10.35.5 Generate SALI Table
| Tutorial |
Structure--activity landscape index: identifying and quantifying activity cliffs.
This method produces a SALI score as described in the publications by John Van Drie and co-workers. It will identify "structure-activity cliffs": pairs of molecules which are most similar but have the largest change in activity.
- Read in a sdf file containing "mol" and "activity" column.
- Chemistry/SAR Analysis/Generate SALI table.
- You can choose to use the Log of the Activity Column.
- The method will try to find pairs based on defined distance cutoff (0.15 is a good threshold for larger datasets).
- A results table will be reported containing the pairs, tanimoto fingerprint similarity and SALI index.
10.35.6 Matched Pair Analysis
| Tutorial |
Matched Pair Analysis (MPA)can be used to study changes in chemical properties based on small well-defined structural modifications to the chemical structure. The method tries to find the Maximum Common Substructure and clusters by similarity. The analysis is performed in two stages: clustering and then Maximum common substructure on each pair in each cluster. The output is similar to SALI output plus it gives the actual R-group pair variation.
The pair table is sorted by score so top hits should show small variations and big score difference. To run MPA:
- Read in a chemical spreadsheet containing a 'mol' column and activity data.
- Chemistry/SAR Analysis/Matched Pair Analysis.
- Enter the name of the Input Table.
- If the table has activity data or some other property use the option use Activity and select the column name from the drop down button.
- Enter a cluster split distance for determining similarity.
- The size of the R-groups for comparison can be set (default is 12 atoms).
- R-groups can be filtered from the analysis, or by a custom filter using SMARTs.
- Chirality can be ignored in the comparison if needed.
The results table (tableName_pairs) is fully interactive between the plot and the original table. The hits are sorted by the score column, so top hits should show biggest activity change with smaller groups.
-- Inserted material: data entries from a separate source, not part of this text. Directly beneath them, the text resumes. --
(** What [resolveChainSlug] can return.  [CHAIN_MAP] is an object literal,
    so [CHAIN_MAP[key]] also finds the properties inherited from
    [Object.prototype]; [key] is lower case, and the only inherited names
    without an upper-case letter are [constructor] and [__proto__]. *)
Inductive slug : Type :=
| SlugStr (s : string)
| SlugObjectConstructor      (* the function [Object] *)
| SlugObjectPrototype.       (* the object [Object.prototype] *)

(** [CHAIN_MAP[key]] when it is truthy *)
Definition chain_map_get (key : string) : option slug :=
  match assoc key CHAIN_MAP with
  | Some s => Some (SlugStr s)
  | None =>
      if String.eqb key "constructor" then Some SlugObjectConstructor
      else if String.eqb key "__proto__" then Some SlugObjectPrototype
      else None
  end.

(** [chainInput] is a string or absent *)
Definition resolveChainSlug (chainInput : option string) : slug :=
  match chainInput with
  | None => SlugStr "ethereum"
  | Some c =>
      if String.eqb c "" then SlugStr "ethereum"
      else
        let key := toLowerCase c in
        match chain_map_get key with
        | Some v => v
        | None => SlugStr key
        end
  end.

(** the text a template literal [`${chainSlug}`] puts for the slug *)
Definition slug_text (c : slug) : string :=
  match c with
  | SlugStr s => s
  | SlugObjectConstructor => "function Object() { [native code] }"
  | SlugObjectPrototype => "[object Object]"
  end.

(* ------------------------------------------------------------------ *)
(** ** The cache: [new LRUCache({ max: 5000, ttl: 1000 * 60 * 60 })] *)

Module Lru.

Definition MAX : nat := 5000.
Definition TTL : N := 3600000.

(** an entry: key, value and the time it was set; the list is kept from
    the most recently used entry to the least recently used one *)
Record entry : Type := mkEntry { ekey : string; evalue : json; estart : N }.

Definition store : Type := list entry.

Definition is_stale (t : N) (e : entry) : bool := (TTL <? t - estart e)%N.

Fixpoint find (k : string) (c : store) : option entry :=
  match c with
  | [] => None
  | e :: r => if String.eqb (ekey e) k then Some e else find k r
  end.

Definition remove (k : string) (c : store) : store :=
  filter (fun e => negb (String.eqb (ekey e) k)) c.

(** [cache.has(key)]: a stale entry counts as absent; recency is untouched *)
Definition has (t : N) (k : string) (c : store) : bool :=
  match find k c with
  | Some e => negb (is_stale t e)
  | None => false
  end.

(** [cache.get(key)]: a stale entry is deleted and [undefined] returned; a
    live one becomes the most recently used *)
Definition get (t : N) (k : string) (c : store) : jsval * store :=
  match find k c with
  | Some e =>
      if is_stale t e then (None, remove k c)
      else (Some (evalue e), e :: remove k c)
  | None => (None, c)
  end.

(** [cache.set(key, value)]: the entry becomes the most recently used, its
    age starts again, and the least recently used entries beyond [max] are
    evicted *)
Definition set (t : N) (k : string) (v : json) (c : store) : store :=
  firstn MAX (mkEntry k v t :: remove k c).

End Lru.

(* ------------------------------------------------------------------ *)
(** ** The environment and the state *)

(** what [fetch(url)] followed by [res.json()] does: the request rejects,
    or a response arrives whose body parses ([Some]) or does not ([None]) *)
Inductive http_response : Type :=
| Rejects
| Response (ok : bool) (body : option json).

(** what the two contract reads do: [Unavailable] when building or calling
    the contract throws synchronously, else each read gives a string or
    rejects ([None]) *)
Inductive contract_reads : Type :=
| Unavailable
| Reads (name symbol : option string).

(** The environment.  [fetch] and [contract] take the number of upstream
    lookups made so far, so that the same request can be answered
    differently at different times; [latency] is the time such a lookup
    takes; [getAddress] is [ethers.getAddress], [None] when it throws. *)
Record env : Type := mkEnv {
  getAddress : string -> option string;
  fetch : nat -> string -> http_response;
  contract : nat -> string -> contract_reads;
  latency : nat -> N
}.

Record world : Type := mkWorld {
  cache : Lru.store;
  now : N;
  calls : nat
}.

Inductive source : Type := Llama | OnChain | CoinGecko.

(** [Call..]: an adapter was invoked.  [Fetched s key stored]: the adapter
    of source [s] was not served from the cache for [key] and went
    upstream; [stored] tells whether it then wrote a result to the cache. *)
Inductive event : Type :=
| CallLlama (chainSlug : slug) (addresses : list string)
| CallOnChain (address : string)
| CallCoinGecko (symbol : jsval)
| Fetched (s : source) (key : string) (stored : bool).

Definition M (A : Type) : Type := world -> outcome A * world * list event.

Definition ret {A} (a : A) : M A := fun w => (Ret a, w, []).

Definition bind {A B} (m : M A) (k : A -> M B) : M B :=
  fun w =>
    match m w with
    | (Ret a, w1, ev1) =>
        match k a w1 with
        | (r, w2, ev2) => (r, w2, ev1 ++ ev2)%list
        end
    | (Throw e, w1, ev1) => (Throw e, w1, ev1)
    end.

Definition lift {A} (o : outcome A) : M A := fun w => (o, w, []).

(** [try { x = await m } catch { }] with the value [x] has otherwise *)
Definition try_catch {A} (m : M A) (otherwise : exn -> A) : M A :=
  fun w =>
    match m w with
    | (Ret a, w1, ev) => (Ret a, w1, ev)
    | (Throw e, w1, ev) => (Ret (otherwise e), w1, ev)
    end.

Definition obind {A B} (o : outcome A) (k : A -> outcome B) : outcome B :=
  match o with
  | Ret a => k a
  | Throw e => Throw e
  end.

Notation "x <- c1 ;; c2" := (bind c1 (fun x => c2))
  (at level 61, c1 at next level, right associativity).
Notation "x <~ c1 ;; c2" := (obind c1 (fun x => c2))
  (at level 61, c1 at next level, right associativity).

Definition with_cache (w : world) (c : Lru.store) : world :=
  mkWorld c (now w) (calls w).

(** the state once the upstream lookup number [calls w] has completed *)
Definition tick (E : env) (w : world) : world :=
  mkWorld (cache w) (now w + latency E (calls w))%N (S (calls w)).

(** [if (cache.has(key)) return cache.get(key)] when the key is there *)
Definition from_cache (w : world) (key : string) : option (jsval * world) :=
  if Lru.has (now w) key (cache w)
  then let (v, c) := Lru.get (now w) key (cache w) in Some (v, with_cache w c)
  else None.

Definition cache_set (w : world) (key : string) (v : json) : world :=
  with_cache w (Lru.set (now w) key v (cache w)).

(** an object literal; a member whose value is [undefined] reads like a
    missing member and is left out *)
Fixpoint defined_members (members : list (string * jsval))
  : list (string * json) :=
  match members with
  | [] => []
  | (k, Some v) :: r => (k, v) :: defined_members r
  | (_, None) :: r => defined_members r
  end.

Definition object (members : list (string * jsval)) : json :=
  JObj (defined_members members).

(* ------------------------------------------------------------------ *)
(** ** The program *)

Section Program.

Variable E : env.

(** [normalizeAddress] *)
Definition normalizeAddress (addr : string) : string :=
  match getAddress E addr with
  | Some checksummed => checksummed
  | None => toLowerCase addr
  end.

(** [{ coins: {} }] *)
Definition empty_coins : json := JObj [("coins", JObj [])].

Definition llama_key (chainSlug : slug) (addresses : list string) : string :=
  "llama:" ++ slug_text chainSlug ++ ":" ++ join "," addresses.

Definition llama_url (chainSlug : slug) (addresses : list string) : string :=
  "https://coins.llama.fi/prices/current/"
  ++ join "," (map (fun a => slug_text chainSlug ++ ":" ++ a) addresses).

(** [fetchFromDefiLlama]: no [try] of its own; a rejected request or an
    unparseable body is thrown to the caller *)
Definition fetchFromDefiLlama (chainSlug : slug) (addresses : list string)
  : M jsval :=
  fun w =>
    let key := llama_key chainSlug addresses in
    let call := CallLlama chainSlug addresses in
    match from_cache w key with
    | Some (v, w') => (Ret v, w', [call])
    | None =>
        let w1 := tick E w in
        match fetch E (calls w) (llama_url chainSlug addresses) with
        | Rejects =>
            (Throw FetchError, w1, [call; Fetched Llama key false])
        | Response false _ =>
            (Ret (Some empty_coins), w1, [call; Fetched Llama key false])
        | Response true None =>
            (Throw SyntaxError, w1, [call; Fetched Llama key false])
        | Response true (Some json) =>
            (Ret (Some json), cache_set w1 key json,
             [call; Fetched Llama key true])
        end
    end.

(** the callback of [find]:
    [c => c.symbol?.toLowerCase() === symbol.toLowerCase()] *)
Definition symbol_matches (symbol : string) (c : json) : outcome bool :=
  s <~ get_prop (Some c) "symbol" ;;
  l <~ opt_toLowerCase s ;;
  Ret (match l with
       | Some x => String.eqb x (toLowerCase symbol)
       | None => false
       end).

(** [l.find(p)] *)
Fixpoint array_find (p : json -> outcome bool) (l : list json)
  : outcome jsval :=
  match l with
  | [] => Ret None
  | c :: r =>
      match p c with
      | Throw e => Throw e
      | Ret true => Ret (Some c)
      | Ret false => array_find p r
      end
  end.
The plot is displayed activity 1 versus activity 2 colored and sized by score (red is better).
- ix1 - index number (row number) of first chemical which is hyperlinked to original table.
- mol1 - 2D structure of first chemical.
- R1_1 - group difference between first (ix1) and second chemical (ix2).
- ix2 - index number (row number) of second chemical which is hyperlinked to original table.
- mol2 2D structure of second chemical.
- R1_2 - group difference between second (ix2) and first chemical (ix1).
- scfl - common scaffold
- dvisible ('d' delta 'visible' - delta of your activity column: 'd' + original_column_name)
- score is calculated as normalized dActivity + (1 - normalized weight of both groups).